Staining of Pph with RedoxSensor green (RSG) and propidium iodide (PI) was performed using the BacLight RSG vitality staining kit (with additional staining with Hoechst 33342 dye [both from Thermo Fischer Scientific, USA]). To determine the impact of the combined fluorescence dyes on the culturability of Pph, 10 μl of 1 mM RSG, 10 μl of 20 mM PI, and 15 μl of 1 μM Hoechst 33342 were added to 1 ml of a stationary-phase Pph culture and incubated in the dark at room temperature for 30 min. Stained cells and unstained control cultures were washed twice and diluted in 0.8% NaCl and plated onto King’s B agar. Numbers of CFU from stained and unstained cells were recorded. The same procedure was used to assess the impact of DRAQ7 and RSG costaining on the culturability of Pph. Ethanol-killed cell populations were generated by resuspending stationary-phase Pph in phosphate-buffered saline (PBS) at an OD600 of 0.2, adding an equal volume of 70% ethanol for 15 min, and washing the cells twice with PBS prior to staining them.
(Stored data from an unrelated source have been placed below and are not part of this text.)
(** The examples of the specification: with 10 USDT free, a MARKET BUY of
    0.001 BTC at 50000 needs 50.5 USDT and is rejected; with 100 USDT free it
    passes.  A LIMIT BUY needs [quantity * price]; a SELL of 2 BTC with 1 BTC
    free is rejected though 5 more are locked. *)
Lemma balance_guard_requirement_witness :
  outcome (check_balance (sample_client 10 0 50000) "BTCUSDT" "BUY" "MARKET"
             0.001 None)
  = Err (InsufficientBalance 10 "USDT" 50.5 (10 / 50000) "BTC")
  /\ outcome (check_balance (sample_client 100 0 50000) "BTCUSDT" "BUY" "MARKET"
                0.001 None) = Ok tt
  /\ outcome (check_balance (sample_client 100 0 50000) "BTCUSDT" "BUY" "LIMIT"
                0.01 (Some 45000%float))
     = Err (InsufficientBalance 100 "USDT" 450 (100 / 45000) "BTC")
  /\ outcome (check_balance (sample_client 100 1 50000) "BTCUSDT" "SELL" "MARKET"
                2 None)
     = Err (InsufficientBalance 1 "BTC" 2 1 "BTC").
Proof.
  split; [| split; [| split]].
  - exact (proj1 (balance_guard_requirement (sample_client 10 0 50000)
                    "BTCUSDT" 0.001 _ eq_refl) None 50000%float eq_refl eq_refl).
  - exact (proj1 (balance_guard_requirement (sample_client 100 0 50000)
                    "BTCUSDT" 0.001 _ eq_refl) None 50000%float eq_refl eq_refl).
  - exact (proj1 (proj2 (balance_guard_requirement (sample_client 100 0 50000)
                           "BTCUSDT" 0.01 _ eq_refl))
             "LIMIT" 45000%float eq_refl eq_refl).
  - exact (proj1 (proj2 (proj2 (balance_guard_requirement
                                  (sample_client 100 1 50000) "BTCUSDT" 2 _
                                  eq_refl)))
             "MARKET" None).
Defined.

Lemma check_balance_ticker_error c symbol quantity price e :
  get_symbol_ticker c (PyStr.upper symbol) = Err e ->
  exists e', outcome (check_balance c symbol "BUY" "MARKET" quantity price)
             = Err (ClientError e').
Proof.
  intros Hticker. unfold check_balance, get_current_price, request.
  change (String.eqb "BUY" "BUY") with true.
  change (String.eqb "MARKET" "MARKET") with true. cbv iota.
  rewrite Hticker.
  destruct (get_account c) as [balances | e0]; [exists e | exists e0];
    reflexivity.
Qed.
Pph cultures at log and stationary phases were treated with streptomycin (5 h) or tailocin (4 h) as described above. Total cells were enumerated by hemocytometer counting under a phase-contrast microscope. Culturable cells were enumerated by dilution plating after the cells were washed twice with saline (0.8% NaCl). Agarose pads (1.5%) were prepared on glass slides as previously described (59). Treated and untreated cells (10 μl) were amended with 0.1 μl RSG (1 mM), 0.1 μl PI (20 mM), and 0.15 μl Hoechst 33342 (1 mM) and incubated for 10 min in the dark. One microliter of culture was placed on the middle of the agarose pad. Images were collected using a Zeiss Axio Imager M1 fluorescence microscope within 20 min of placement of the cells on the pad. Multichannel images were captured using FITC (fluorescein isothiocyanate), rhodamine, and DAPI (4′,6-diamidino-2-phenylindole) filter sets in Zen 2.6 (blue edition) software. For each of four independent experiments, 10 fields were imaged across at least three different slides per treatment. All cells were counted in each image, totaling a range of 1,000 to 1,700 cells for each treatment and time point in each experiment, except for the tailocin 4-h time point, for which there were 650 to 700 cells in the 10 fields. Single cells were classified into five staining categories (green/blue, red/green/blue, red/blue, blue, or unstained) by visual comparison of the same cell under three different channels and in phase contrast. Cell counts were recorded by clicking on each cell using the Cell Counter plugin in Fiji (60). The intensity and roundness of selected cells were measured using the MicrobeJ plugin in Fiji (61).

Flow cytometry.

The physiological states of streptomycin- and tailocin-treated cultures were evaluated through redox and cell integrity staining, followed by flow cytometric analysis. Four treatments were selected for flow cytometry: stationary-phase Pph culture, stationary-phase culture treated with streptomycin or tailocin as described above, or stationary-phase culture treated with 100 μg ml−1 carbonyl cyanide m-chlorophenylhydrazone (CCCP; Sigma-Aldrich) for 3 h. Stationary-phase cells were washed in saline and resuspended in saline to an OD600 of 0.2 before treatment. After treatment, Pph cells were washed twice with PBS, and then the bacterial suspension was stained with RSG (1 ml bacterial suspension was incubated with 1 μl of RSG working solution [1 mM] and 3 μl DRAQ7 working solution [3 mM] for 30 min in the dark at room temperature). Stained samples were analyzed on the BD FACSAria-II at the Yale Flow Cytometry Facility (Yale School of Medicine, New Haven, CT, USA). Excitation wavelengths were 488 nm and 633 nm. Fluorescence was collected with a 530/30-bandpass filter for RSG and with a 710/25-bandpass filter for DRAQ7. Data analysis was performed using BD FACSDiva 8.0.1 and FlowJo 10.6.2.

Fluorescence-assisted cell sorting (FACS), culturability, and virulence tests.

During flow cytometry, the forward scatter/side scatter (FSC-A/SSC-A) dot plots of each isolate were used to define the total bacterial population. Doublets and debris were excluded via the contour and dot plots. Based on 50,000 sorted events, regions of green and red fluorescence intensity defined by stationary-phase, ethanol-killed, and unstained Pph cells were used to define three gates associated with bright redox signal intensity (G1), medium intensity (G2), and low intensity (G3) among intact cells. Cultures were aseptically sorted into tubes until 107 events were collected or, for low-density gates, until the entire suspension was sorted. Collected fractions were adjusted to a final concentration of 0.1% sterile peptone buffer, a common diluent used in Pph enumeration (62), in a final volume of 1 ml. Isolated dots outside the polygon were not included in the analysis.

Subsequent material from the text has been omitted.